Lemma text_step_ok (st : tstate) (l : string) :
  tstate_ok st ->
  tstate_ok (fst (text_step st l)) /\ Forall text_row_ok (snd (text_step st l)).
Proof.
  intros Hst. pose proof (flush_st_ok st Hst) as Hf.
  assert (He : forall e, current_ec st = Some e -> py_strip e = e) by apply Hst.
  unfold text_step.
  destruct (String.eqb l EmptyString); [split; [exact Hst | constructor]|].
  destruct (startswith "///" l); [split; [apply tstate0_ok | exact Hf]|].
  destruct (startswith ID_TAB l).
  { split; [|exact Hf]. split; simpl; [intros ? H; discriminate H|].
    intros e H; injection H as <-. apply py_strip_idem. }
  destruct (current_ec st) as [ec|]; [|split; [exact Hst | constructor]].
  destruct (startswith "*" l); [split; [exact Hst | constructor]|].
  destruct (startswith (String tab EmptyString) l || startswith " " l).
  { destruct (current_code st) as [c|] eqn:Ec; [|split; [exact Hst | constructor]].
    split; [|constructor]. split; simpl; intros ? H; [apply (proj1 Hst); rewrite Ec; exact H | exact (He _ H)]. }
  destruct (has_char tab l).
  - destruct (String.eqb (py_strip (nth 0 (split_once tab l) EmptyString)) EmptyString) eqn:Ecode.
    + split; [exact Hst | constructor].
    + apply String.eqb_neq in Ecode. split.
      * split; simpl; [|exact He].
        intros c H; injection H as <-. split; [exact Ecode | apply py_strip_idem].
      * simpl. destruct (current_code st); [exact Hf | constructor].
  - split; [split; simpl; [intros ? H; discriminate H | exact He] | exact Hf].
Qed.

Lemma text_steps_ok (lines : list string) : forall st,
  tstate_ok st ->
  tstate_ok (fst (text_steps st lines)) /\ Forall text_row_ok (snd (text_steps st lines)).
Proof.
  induction lines as [|l rest IH]; intros st Hst; simpl; [split; [exact Hst | constructor]|].
  destruct (text_step_ok st l Hst) as [H1 H2].
  destruct (text_step st l) as [st1 o1]. simpl in H1, H2.
  destruct (IH st1 H1) as [H3 H4].
  destruct (text_steps st1 rest) as [st2 o2]. simpl in H3, H4 |- *.
  split; [exact H3 | apply Forall_app; split; assumption].
Qed.

Lemma scan_text_lines_all_ok (lines : list string) : Forall text_row_ok (scan_text_lines lines).
Proof.
  unfold scan_text_lines.
  destruct (text_steps_ok lines tstate0 tstate0_ok) as [H1 H2].
  destruct (text_steps tstate0 lines) as [st o]. simpl in H1, H2.
  apply Forall_app; split; [exact H2 | apply flush_st_ok, H1].
Qed.

(** [_iter_text_records]: every record has a non-empty, stripped value and
    field code, and a stripped EC number. *)
Theorem iter_text_records_well_formed (text : string) (r : text_row) :
  In r (iter_text_records text) ->
  t_value r <> EmptyString /\ py_strip (t_value r) = t_value r /\
  t_code r <> EmptyString /\ py_strip (t_code r) = t_code r /\
  py_strip (t_ec r) = t_ec r.
Proof.
  intros Hin. pose proof (scan_text_lines_all_ok (file_lines text)) as Hall.
  rewrite List.Forall_forall in Hall. exact (Hall r Hin).
Qed.

Lemma py_len_or (v d : pyval) :
  sized d = true -> truthy d = false ->
  (negb (truthy v) || sized v = true /\ exists n, py_len (py_or v d) = Ok n) \/
  (negb (truthy v) || sized v = false /\ py_len (py_or v d) = Raise TypeError).
Proof.
  intros Hs Ht. unfold py_or.
  destruct (truthy v) eqn:Ev; simpl.
  - destruct v; simpl; try (right; split; reflexivity); left; split; eauto.
  - left; split; [reflexivity|]. destruct d; try discriminate Hs; eexists; reflexivity.
Qed.

(** [_build_enzyme_row] on a JSON object: it returns a row exactly when
    each of [protein], [synonyms], [reaction], [km_value],
    [turnover_number] and [inhibitor] is false (missing, empty, zero) or
    has a length (a string, list or object), and [reaction] is not a
    non-empty object ([reactions[0]] on it raises [KeyError]). *)
Theorem build_enzyme_row_ok (ec : string) (kvs : list (string * pyval)) :
  (exists row, build_enzyme_row ec (PDict kvs) = Ok row) <->
  forallb (fun k => negb (truthy (entry_field kvs k)) || sized (entry_field kvs k))
    ["protein"; "synonyms"; "reaction"; "km_value"; "turnover_number"; "inhibitor"] = true /\
  match entry_field kvs "reaction" with PDict (_ :: _) => False | _ => True end.
Proof.
  unfold build_enzyme_row, get_or. simpl py_get. cbv [mbind result_bind rbind].
  fold (entry_field kvs "protein") (entry_field kvs "synonyms") (entry_field kvs "reaction")
       (entry_field kvs "km_value") (entry_field kvs "turnover_number") (entry_field kvs "inhibitor").
  simpl forallb.
  generalize (entry_field kvs "protein") (entry_field kvs "synonyms") (entry_field kvs "reaction")
             (entry_field kvs "km_value") (entry_field kvs "turnover_number") (entry_field kvs "inhibitor").
  intros p sy r km tn inh.
  destruct (py_len_or p (PDict []) eq_refl eq_refl) as [[Hp [np Ep]] | [Hp Ep]]; rewrite ?Ep, ?Hp;
  (destruct (py_len_or sy (PList []) eq_refl eq_refl) as [[Hs [ns Es]] | [Hs Es]]; rewrite ?Es, ?Hs);
  (destruct (py_len_or km (PList []) eq_refl eq_refl) as [[Hk [nk Ek]] | [Hk Ek]]; rewrite ?Ek, ?Hk);
  (destruct (py_len_or tn (PList []) eq_refl eq_refl) as [[Ht [nt Et]] | [Ht Et]]; rewrite ?Et, ?Ht);
  (destruct (py_len_or inh (PList []) eq_refl eq_refl) as [[Hi [ni Ei]] | [Hi Ei]]; rewrite ?Ei, ?Hi);
  (destruct r as [|[]|z|lit|[|c t]|[|x l]|[|[k v] kvs']];
   try destruct (Z.eqb z 0) eqn:Ez; try destruct (mantissa_zero lit) eqn:Em; try destruct x);
  simpl; unfold py_or, truthy; rewrite ?Ez, ?Em; simpl; rewrite ?Ez, ?Em; simpl;
  first [ split; [intros [? Hx]; discriminate Hx | intros [Hx _]; discriminate Hx]
        | split; [intros [? Hx]; discriminate Hx | intros [_ []]]
        | split; [intros _; split; [reflexivity | exact I] | intros _; eexists; reflexivity] ].
Qed.

(** [ingest] with the store at the path of the JSON input: once the input
    checks pass, the input is unlinked and replaced by the new store, which
    is then read as JSON; the run raises and leaves an empty store where the
    input was. *)
Theorem ingest_same_path_loses_input (fs : gmap string file) (path : string)
    (txt_path : option string) :
  is_Some (fs !! path) ->
  match txt_path with Some p => is_Some (fs !! p) | None => True end ->
  ingest fs path path txt_path = (Raise JSONError, <[path := FDb []]> fs).
Proof.
  intros [f Hf] Ht. unfold ingest. rewrite Hf.
  assert (Hm : match txt_path with
               | Some p => match fs !! p with None => Some p | Some _ => None end
               | None => None end = None).
  { destruct txt_path as [p|]; [|reflexivity]. destruct Ht as [g Hg]. rewrite Hg. reflexivity. }
  rewrite Hm. cbv zeta. rewrite lookup_insert_eq. simpl.
  rewrite insert_insert_eq, insert_delete_eq. reflexivity.
Qed.


(** [_join]: it returns [None] exactly on a false value; on a list of
    strings it is [None] for the empty list and otherwise the strings joined
    with [";"]; on a non-empty list of [None] items it returns the empty
    string, not [None]. *)
Theorem py_join_cases :
  (forall v, py_join v = None <-> truthy v = false) /\
  (forall l : list string, py_join (PList (map PStr l)) = join_tokens l) /\
  (forall n, py_join (PList (repeat PNone (S n))) = Some EmptyString).
Proof.
  split; [|split].
  - intros v. unfold py_join. destruct (truthy v) eqn:E; simpl; [|tauto].
    split; [|discriminate]. destruct v; discriminate.
  - assert (Hm : forall l, map py_str (List.filter (fun x => match x with PNone => false | _ => true end)
                                                    (map PStr l)) = l)
      by (induction l as [|t l IH]; [reflexivity | simpl; rewrite IH; reflexivity]).
    intros [|s l]; [reflexivity|]. unfold py_join. rewrite Hm. reflexivity.
  - intros n. unfold py_join. simpl. f_equal.
    induction n as [|n IH]; [reflexivity|]. exact IH.
Qed.

Lemma insert_desc_perm (x : string * nat) (l : list (string * nat)) :
  Permutation (insert_desc x l) (x :: l).
Proof.
  induction l as [|y l IH]; simpl; [reflexivity|].
  destruct (snd y <? snd x)%nat; [reflexivity|].
  rewrite IH. apply perm_swap.
Qed.

Lemma sort_desc_perm_acc (l acc : list (string * nat)) :
  Permutation (fold_left (fun acc x => insert_desc x acc) l acc) (rev l ++ acc).
Proof.
  revert acc; induction l as [|x l IH]; intros acc; simpl; [reflexivity|].
  rewrite IH. rewrite <- app_assoc. simpl.
  apply Permutation_app_head, insert_desc_perm.
Qed.

Lemma sort_desc_perm (l : list (string * nat)) : Permutation (sort_desc l) l.
Proof.
  unfold sort_desc. rewrite sort_desc_perm_acc, app_nil_r.
  symmetry. apply Permutation_rev.
Qed.

Lemma insert_desc_sorted (x : string * nat) (l : list (string * nat)) :
  StronglySorted desc l -> StronglySorted desc (insert_desc x l).
Proof.
  induction l as [|y l IH]; intros Hs; simpl.
  - repeat constructor.
  - inversion Hs as [|? ? Hl Hy]; subst.
    destruct (snd y <? snd x)%nat eqn:E.
    + apply Nat.ltb_lt in E. constructor; [exact Hs|].
      constructor; [unfold desc; lia|].
      eapply List.Forall_impl; [|exact Hy]. unfold desc; intros a Ha; lia.
    + apply Nat.ltb_ge in E. constructor; [exact (IH Hl)|].
      apply List.Forall_forall. intros z Hz.
      apply (Permutation_in _ (insert_desc_perm x l)) in Hz as [<- | Hz].
      * unfold desc; lia.
      * rewrite List.Forall_forall in Hy. exact (Hy z Hz).
Qed.

Lemma sort_desc_sorted (l : list (string * nat)) : StronglySorted desc (sort_desc l).
Proof.
  unfold sort_desc.
  assert (H : forall acc, StronglySorted desc acc ->
              StronglySorted desc (fold_left (fun acc x => insert_desc x acc) l acc)).
  { induction l as [|x l IH]; intros acc Hacc; simpl; [exact Hacc|].
    apply IH, insert_desc_sorted, Hacc. }
  apply H. constructor.
Qed.

Lemma sorted_app_desc (a b : list (string * nat)) :
  StronglySorted desc (a ++ b) -> forall x y, In x a -> In y b -> desc x y.
Proof.
  induction a as [|z a IH]; intros Hs x y Hx Hy; [destruct Hx|].
  inversion Hs as [|? ? Hs' Hz]; subst.
  destruct Hx as [<- | Hx].
  - rewrite List.Forall_forall in Hz. apply Hz, in_or_app. right; exact Hy.
  - exact (IH Hs' x y Hx Hy).
Qed.

Lemma in_firstn {X} (n : nat) (l : list X) (z : X) : In z (firstn n l) -> In z l.
Proof. intros Hz. rewrite <- (firstn_skipn n l). apply in_or_app. left; exact Hz. Qed.

Lemma sorted_firstn (n : nat) (l : list (string * nat)) :
  StronglySorted desc l -> StronglySorted desc (firstn n l).
Proof.
  revert l; induction n as [|n IH]; intros [|x l] Hs; simpl; try constructor.
  - inversion Hs as [|? ? Hs' Hx]; subst. exact (IH l Hs').
  - inversion Hs as [|? ? Hs' Hx]; subst.
    rewrite List.Forall_forall in Hx |- *. intros z Hz. apply Hx.
    exact (in_firstn n l z Hz).
Qed.

(** [run_cli]'s top-10 lists: [min(10, n)] items of the counter, in
    non-increasing count order, and every item left out has a count no
    larger than every item kept. *)
Theorem top_counts_highest (c : list (string * nat)) :
  length (top_counts c) = Nat.min 10 (length c) /\
  StronglySorted desc (top_counts c) /\
  (forall x, In x (top_counts c) -> In x c) /\
  (forall x y, In x (top_counts c) -> In y c -> ~ In y (top_counts c) -> (snd y <= snd x)%nat).
Proof.
  pose proof (sort_desc_perm c) as Hp. pose proof (sort_desc_sorted c) as Hs.
  unfold top_counts. split; [|split; [|split]].
  - rewrite length_firstn, (Permutation_length Hp). reflexivity.
  - apply sorted_firstn, Hs.
  - intros x Hx. apply (Permutation_in _ Hp). exact (in_firstn _ _ _ Hx).
  - intros x y Hx Hy Hn.
    rewrite <- (firstn_skipn 10 (sort_desc c)) in Hs.
    apply (sorted_app_desc _ _ Hs x y Hx).
    apply (Permutation_in _ (Permutation_sym Hp)) in Hy.
    rewrite <- (firstn_skipn 10 (sort_desc c)) in Hy.
    apply in_app_or in Hy as [Hy | Hy]; [contradiction | exact Hy].
Qed.

Ltac cat_step lem :=
  let H := fresh "H" in let c := fresh "c" in let Hc := fresh "Hc" in
  intros ? H c Hc; unfold fact_categories in *;
  erewrite lem; [apply H; exact Hc | reflexivity].

Lemma cat_inv_flush_enzymes s : cat_inv s -> cat_inv (snd (flush_enzymes s)).
Proof. revert s; cat_step (@count_flush_enzymes string). Qed.

Lemma cat_inv_flush_proteins s : cat_inv s -> cat_inv (snd (flush_proteins s)).
Proof. revert s; cat_step (@count_flush_proteins string). Qed.

Lemma cat_inv_flush_facts s : cat_inv s -> cat_inv (snd (flush_facts s)).
Proof. revert s; cat_step (@count_flush_facts string). Qed.

Lemma cat_inv_flush_texts s : cat_inv s -> cat_inv (snd (flush_texts s)).
Proof. revert s; cat_step (@count_flush_texts string). Qed.
(** ** The debounced functions

    [debounceThrottle] is imported from ./utils, which is not among the
    sources at hand; [server.ts] gives it a callback and the interval
    1000 and registers the function it returns as a handler. *)

Module DebounceThrottle.
Section Scheduler.
Context {K : Type} `{Countable K} {A : Type}.

(** The interval given to [debounceThrottle], in milliseconds. *)
Variable interval : nat.

(** Modelled from the spec: the pending recompute of one key in the
    function that [debounceThrottle] returns (./utils is missing).
    Repeated triggers while a recompute is scheduled collapse into the
    one pending recompute, which keeps the time of the first trigger and
    takes the argument of the last. *)
Record Pending : Type :=
  { firstTrigger : nat; lastTrigger : nat; argument : A }.

(** Modelled from the spec: the state of the function that
    [debounceThrottle] returns (./utils is missing), a state machine
    with a timer per key (a document).  A key without an entry is idle,
    a key with an entry is scheduled.  The wrapped callback is started
    when the timer fires and the key is idle again at once, so the
    states computing and published of the spec are not told apart from
    idle. *)
Record State : Type :=
  { now : nat; scheduled : gmap K Pending }.

(** No timer is running; the clock starts at 0 ms. *)
Definition idle : State := {| now := 0; scheduled := ∅ |}.

(** Modelled from the spec: when the timer of a pending recompute fires
    (./utils is missing).  Debounce waits for a quiet period of one
    interval after the last trigger; throttle guarantees a recompute
    within one interval of the first trigger that is still waiting;
    both are bounded by the same interval. *)
Definition deadline (p : Pending) : nat :=
  Nat.min (lastTrigger p + interval) (firstTrigger p + interval).

(** Modelled from the spec: a call of the function that
    [debounceThrottle] returns (./utils is missing), for key [k] with
    argument [a]. *)
Definition trigger (k : K) (a : A) (s : State) : State :=
  let p :=
    match scheduled s !! k with
    | Some p => {| firstTrigger := firstTrigger p; lastTrigger := now s; argument := a |}
    | None => {| firstTrigger := now s; lastTrigger := now s; argument := a |}
    end in
  {| now := now s; scheduled := <[k := p]> (scheduled s) |}.

(** Modelled from the spec: the timers of [debounceThrottle] (./utils
    is missing) while [dt] milliseconds pass.  Every timer whose
    deadline is reached fires: its key goes back to idle, and the
    wrapped callback runs on the pending argument.  The second
    component maps each key that fired to the time and the argument of
    its recompute. *)
Definition elapse (dt : nat) (s : State) : State * gmap K (nat * A) :=
  let t := now s + dt in
  ({| now := t;
      scheduled := filter (λ kp, t < deadline kp.2) (scheduled s) |},
   (λ p, (deadline p, argument p))
     <$> filter (λ kp, deadline kp.2 ≤ t) (scheduled s)).

(** What a debounced function sees: time passing, and calls. *)
Inductive Input : Type :=
| Elapse (dt : nat)
| Trigger (k : K) (a : A).

(** The recomputes of a run, one table per [Elapse]. *)
Fixpoint run (inputs : list Input) (s : State) : list (gmap K (nat * A)) :=
  match inputs with
  | [] => []
  | Elapse dt :: rest => let '(s', fired) := elapse dt s in fired :: run rest s'
  | Trigger k a :: rest => run rest (trigger k a s)
  end.

(** The recomputes of key [k], in order: time and argument. *)
Definition recomputesOf (k : K) (log : list (gmap K (nat * A))) : list (nat * A) :=
  omap (λ fired, fired !! k) log.




(** The state of the timers after the inputs. *)
Fixpoint advance (inputs : list Input) (s : State) : State :=
  match inputs with
  | [] => s
  | Elapse dt :: rest => advance rest (elapse dt s).1
  | Trigger k a :: rest => advance rest (trigger k a s)
  end.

* **TASK INSTRUCTIONS**:
In the material above, find the line containing "match txt_path with Some" and the line containing "Some _ => None end", then write out exactly those two lines and every line between them, and nothing more.

* **OUTPUT OF THE EXERCISE**:
  match txt_path with Some p => is_Some (fs !! p) | None => True end ->
  ingest fs path path txt_path = (Raise JSONError, <[path := FDb []]> fs).
Proof.
  intros [f Hf] Ht. unfold ingest. rewrite Hf.
  assert (Hm : match txt_path with
               | Some p => match fs !! p with None => Some p | Some _ => None end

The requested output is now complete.